Das Gefühl, nach Hause zu kommen
„In der Sowjetunion“, sagt Alexander Demidov, „wollten alle Internationalisten sein. Ich habe mich nie als Internationalist gefühlt, ich habe mein Leben einfach in verschiedenen Ländern verbracht.“ Sein Leben ist eine verworrene Geschichte. Eine, die er selber größtenteils nur aus zweiter Hand kenne, von einer Historikerin, die die Lebensgeschichte seiner Familie erforscht habe.Alexander Demidovs Vorfahren waren Berater des russischen Zaren, besaßen Ländereien, Güter, Privilegien – und mussten als Gegner der Revolution das Land verlassen.

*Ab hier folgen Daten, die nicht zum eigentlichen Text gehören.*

(* ===== verification/HunkLoc.v ===== *)
(** * Lines of code by author (xai-hunk-tracker/src/loc/mod.rs)

    A second task reads the events of the tracker and writes a record for each
    that adds, changes or takes back lines, so that the lines of a hunk can be
    had by summing its records. A writer is a class of operations on a state;
    the one that appends lines of JSON is an instance, with the serializer and
    the answers of the file system as parameters. *)

From Stdlib Require Import Ascii String ZArith.
From S2P Require Import Prelude RustStr TrimLemmas HunkTypes.
From stdpp Require Import options.

#[local] Open Scope Z_scope.

Inductive AuthorType : Type := AgentAuthor | HumanAuthor.
#[export] Instance AuthorType_eq_dec : EqDecision AuthorType.
Proof. solve_decision. Defined.
Definition AuthorType_display (a : AuthorType) : string :=
  match a with AgentAuthor => "agent" | HumanAuthor => "human" end.

Inductive SourceType : Type := SrcAgentEdit | SrcExternalEditOnAgentFile | SrcExternal.
Definition SourceType_display (s : SourceType) : string :=
  match s with
  | SrcAgentEdit => "agent_edit"
  | SrcExternalEditOnAgentFile => "external_edit_on_agent_file"
  | SrcExternal => "external"
  end.

Inductive EventType : Type := EvAdded | EvUpdated | EvRemoved.
Definition EventType_display (e : EventType) : string :=
  match e with EvAdded => "added" | EvUpdated => "updated" | EvRemoved => "removed" end.

Record HunkRecord : Type := mkRecord {
  r_hunk_id : HunkId;
  r_file_path : string;
  hunk_start : N;
  hunk_end : N;
  lines_added : Z;
  lines_removed : Z;
  author_type : option AuthorType;
  author_id : option string;
  r_agent_id : string;
  r_session_id : string;
  timestamp : N;
  r_prompt_index : option N;
  source_type : option SourceType;
  event_type : EventType;
  removal_reason : option HunkRemovalReason;
}.
#[export] Instance settable_HunkRecord : Settable HunkRecord :=
  λ r, mkRecord (r_hunk_id r) (r_file_path r) (hunk_start r) (hunk_end r) (lines_added r) (lines_removed r) (author_type r)
         (author_id r) (r_agent_id r) (r_session_id r) (timestamp r) (r_prompt_index r) (source_type r) (event_type r)
         (removal_reason r).

(** [n as i64] *)
Definition as_i64 (n : N) : Z := let m := Z.of_N n mod 2 ^ 64 in if m <? 2 ^ 63 then m else m - 2 ^ 64.

Definition from_hunk (h : Hunk) (session_id agent_id : string) (user_id : option string) (event : EventType)
    (attribution : HunkSource) : HunkRecord :=
  let li := line_info h in
  let '(author, author_id, prompt, source) :=
    match attribution with
    | AgentEdit p => (AgentAuthor, Some agent_id, Some p, SrcAgentEdit)
    | ExternalEditOnAgentFile => (HumanAuthor, user_id, None, SrcExternalEditOnAgentFile)
    | External => (HumanAuthor, user_id, None, SrcExternal)
    end in
  let '(start, count) := if (new_count li =? 0)%N then (old_start li, old_count li) else (new_start li, new_count li) in
  let last := if (count =? 0)%N then start else (start + count - 1)%N in
  mkRecord (h_id h) (h_path h) start last (as_i64 (new_count li)) (as_i64 (old_count li)) (Some author) author_id agent_id
    session_id (h_created_at h) prompt (Some source) event None.

(** ** Writers *)

Class HunkRecordWriter (W : Type) : Type := {
  write_rec : HunkRecord → W → result () string * W;
  flush_rec : W → result () string * W;
}.

(** The writer of lines of JSON; [j_text] is what the file ends with. *)
Record JsonlHunkRecordWriter : Type := mkJsonl {
  j_path : string;
  j_open : bool;
  j_text : string;
}.
Definition jsonl_new (path : string) : JsonlHunkRecordWriter := mkJsonl path false "".

Record JsonlHost : Type := mkJsonlHost {
  create_dir_all : string → result () string;
  open_append : string → result () string;
  write_all : string → result () string;
  flush_file : result () string;
  to_json : HunkRecord → result string string;
}.

Definition ensure_open (host : JsonlHost) (w : JsonlHunkRecordWriter) : result JsonlHunkRecordWriter string :=
  if j_open w then Ok w
  else
    let? _ := match path_parent (j_path w) with Some p => create_dir_all host p | None => Ok () end in
    let? _ := open_append host (j_path w) in
    Ok (mkJsonl (j_path w) true (j_text w)).

#[export] Instance JsonlWriter (host : JsonlHost) : HunkRecordWriter JsonlHunkRecordWriter := {
  write_rec r w :=
    match ensure_open host w with
    | Err e => (Err e, w)
    | Ok w =>
        match to_json host r with
        | Err e => (Err e, w)
        | Ok json =>
            match write_all host (json +:+ nl) with
            | Err e => (Err e, w)
            | Ok _ => (Ok (), mkJsonl (j_path w) true (j_text w +:+ json +:+ nl))
            end
        end
    end;
  flush_rec w := (if j_open w then flush_file host else Ok (), w);
}.

(** The writer of the tests, which keeps the records it is given. *)
Definition VecWriter : Type := list HunkRecord.
#[export] Instance vec_writer : HunkRecordWriter VecWriter := {
  write_rec r w := (Ok (), w ++ [r]);
  flush_rec w := (Ok (), w);
}.
(* ===== verification/HunkTrackerFacts.v ===== *)
(** * What holds of the tracker's state: recomputation

    The invariant has three parts: the hunks of a file are the difference of its
    texts, an identifier names one hunk, and the index of turns lists a hunk
    under the prompt it comes from and nowhere else. A recomputation establishes
    it for its file whatever was there before. *)

From Stdlib Require Import Ascii String.
From S2P Require Import Prelude RustStr TrimLemmas HunkTypes HunkDiff HunkTracker HunkActor HunkDiffFacts.
From stdpp Require Import options.

(** ** The index *)

Definition indexed (ti : gmap N (gset HunkId)) (m : N) (id : HunkId) : Prop := id ∈ default ∅ (ti !! m).

Lemma indexed_remove id s ti m x :
  indexed (index_remove id s ti) m x ↔ indexed ti m x ∧ ¬ (x = id ∧ source_prompt s = Some m).
Proof.
  unfold indexed, index_remove. destruct (source_prompt s) as [p|]; [|naive_solver].
  destruct (decide (p = m)) as [->|Hn].
  - rewrite lookup_alter_eq. destruct (ti !! m) as [ids|]; cbn; set_solver.
  - rewrite lookup_alter_ne by done. naive_solver.
Qed.

Lemma indexed_insert id s ti m x :
  indexed (index_insert id s ti) m x ↔ indexed ti m x ∨ (x = id ∧ source_prompt s = Some m).
Proof.
  unfold indexed, index_insert. destruct (source_prompt s) as [p|]; [|naive_solver].
  destruct (decide (p = m)) as [->|Hn].
  - rewrite lookup_insert_eq. cbn. set_solver.
  - rewrite lookup_insert_ne by done. naive_solver.
Qed.

Definition names (hs : list Hunk) (m : N) (id : HunkId) : Prop :=
  ∃ h, h ∈ hs ∧ h_id h = id ∧ source_prompt (h_source h) = Some m.

Lemma names_cons h hs m id :
  names (h :: hs) m id ↔ (id = h_id h ∧ source_prompt (h_source h) = Some m) ∨ names hs m id.
Proof. unfold names. set_solver. Qed.

Lemma names_nil m id : ¬ names [] m id.
Proof. intros (h & H & _). set_solver. Qed.

Lemma indexed_remove_hunks hs ti m x : indexed (remove_hunks hs ti) m x ↔ indexed ti m x ∧ ¬ names hs m x.
Proof.
  revert ti. induction hs as [|h hs IH]; intros ti; cbn.
  - pose proof (names_nil m x). naive_solver.
  - unfold remove_hunks in *. rewrite IH, indexed_remove, names_cons. naive_solver.
Qed.

Lemma indexed_insert_hunks hs ti m x : indexed (insert_hunks hs ti) m x ↔ indexed ti m x ∨ names hs m x.
Proof.
  revert ti. induction hs as [|h hs IH]; intros ti; cbn.
  - pose proof (names_nil m x). naive_solver.
  - unfold insert_hunks in *. rewrite IH, indexed_insert, names_cons. naive_solver.
Qed.

(** ** Identities *)

Lemma shape_adopt o h : shape (adopt o h) = shape h.
Proof. unfold adopt. cbn. by destruct (is_external (h_source h) && is_agent_edit (h_source o)). Qed.
Lemma adopt_id o h : h_id (adopt o h) = h_id o.
Proof. unfold adopt. cbn. by destruct (is_external (h_source h) && is_agent_edit (h_source o)). Qed.

Lemma keep_shape claimed old new : map shape (keep_identities claimed old new) = map shape new.
Proof.
  revert claimed. induction new as [|h new IH]; intros claimed; [done|]. cbn.
  destruct (find_matching_old_hunk h old) as [o|]; [destruct (contains (h_id o) claimed)|]; cbn; by rewrite ?shape_adopt, IH.
Qed.

Lemma keep_length claimed old new : length (keep_identities claimed old new) = length new.
Proof. rewrite <- !(length_map shape). by rewrite keep_shape. Qed.

Lemma foldl_choice {A} (f : A → A → bool) l : ∀ x, foldl (λ m y, if f m y then y else m) x l ∈ x :: l.
Proof. induction l as [|y l IH]; intros x; cbn; [by left|]. destruct (f x y); [specialize (IH y)|specialize (IH x)]; rewrite !elem_of_cons in *; tauto. Qed.

Lemma min_by_key_elem {A} (k : A → N) l x : min_by_key k l = Some x → x ∈ l.
Proof. destruct l as [|y l]; [done|]. intros [= <-]. apply (foldl_choice (λ m y, (k y <? k m)%N)). Qed.
Lemma max_by_key_elem {A} (k : A → N) l x : max_by_key k l = Some x → x ∈ l.
Proof. destruct l as [|y l]; [done|]. intros [= <-]. apply (foldl_choice (λ m y, (k m <=? k y)%N)). Qed.

Lemma find_matching_elem h old o : find_matching_old_hunk h old = Some o → o ∈ old.
Proof.
  unfold find_matching_old_hunk. case_if.
  - intros Ho%min_by_key_elem. by apply elem_of_bfilter in Ho as [? _].
  - intros Ho%max_by_key_elem. by apply elem_of_bfilter in Ho as [? _].
Qed.

(** The identifiers after a recomputation: old ones, none of them claimed before
    or taken twice, and new ones. *)
Lemma keep_ids claimed old new :
  NoDup (map h_id new) → (∀ x, x ∈ map h_id new → x ∉ map h_id old) →
  NoDup (map h_id (keep_identities claimed old new))
  ∧ ∀ x, x ∈ map h_id (keep_identities claimed old new) →
      (x ∈ map h_id new ∨ x ∈ map h_id old ∧ x ∉ claimed).
Proof.
  revert claimed. induction new as [|h new IH]; intros claimed Hnd Hd; [split; [constructor|set_solver]|]. cbn in *.
  apply NoDup_cons in Hnd as [Hh Hnd].
  assert (∀ x, x ∈ map h_id new → x ∉ map h_id old) as Hd' by (intros x Hx; apply Hd; by right).
  assert (NoDup (map h_id (h :: keep_identities claimed old new))
          ∧ ∀ x, x ∈ map h_id (h :: keep_identities claimed old new) →
              (x ∈ h_id h :: map h_id new ∨ x ∈ map h_id old ∧ x ∉ claimed)) as Hfresh.
  { destruct (IH claimed Hnd Hd') as [IHn IHx]. cbn. split.
    - constructor; [|done]. intros Hin. destruct (IHx _ Hin) as [|[Ho _]]; [done|]. apply (Hd (h_id h)); [by left|done].
    - intros x Hx. apply elem_of_cons in Hx as [->|Hx]; [by left; left|]. destruct (IHx _ Hx); [left; by right|by right]. }
  destruct (find_matching_old_hunk h old) as [o|] eqn:Ho; [|done].
  destruct (contains (h_id o) claimed) eqn:Hc; [done|]. apply contains_false in Hc. apply find_matching_elem in Ho.
  assert (h_id o ∈ map h_id old) as Hoid by (by apply list_elem_of_fmap_2).
  destruct (IH (h_id o :: claimed) Hnd Hd') as [IHn IHx]. cbn. rewrite adopt_id. split.
  - constructor; [|done]. intros Hin. destruct (IHx _ Hin) as [Hx|[_ Hx]]; [by apply (Hd' _ Hx)|set_solver].
  - intros x Hx. apply elem_of_cons in Hx as [->|Hx]; [by right|]. destruct (IHx _ Hx) as [|[]]; [left; by right|set_solver].
Qed.

Lemma nodup_ids_bfilter g hs : NoDup (map h_id hs) → NoDup (map h_id (bfilter g hs)).
Proof.
  induction hs as [|h hs IH]; [done|]. unfold bfilter in *. cbn. intros [Hh Hhs]%NoDup_cons. destruct (g h); [|by apply IH].
  cbn. constructor; [|by apply IH]. intros (k & E & Hk)%list_elem_of_fmap. change (k ∈ bfilter g hs) in Hk.
  apply elem_of_bfilter in Hk as [Hk _]. apply Hh. rewrite E. by apply list_elem_of_fmap_2.
Qed.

Ein Bruder setzte sich nach Venezuela ab, einer nach Jugoslawien. Wo die Schwester abgeblieben sei, sei unbekannt. Alexander Demidovs Vater verschlug es nach Belgien, wo ihm ein Job als Farmverwalter angeboten wurde, in der überseeischen Kolonie Belgisch-Kongo.1933 zeugte er dort mit einer Kongolesin einen Sohn, dem er seinen Namen gab – Alexander Alexandrowitsch Demidov. Sechs Jahre später kaufte er der Mutter den Jungen für eine Nähmaschine ab und nahm ihn mit nach Paris, um ihm eine französische Eliteerziehung angedeihen zu lassen.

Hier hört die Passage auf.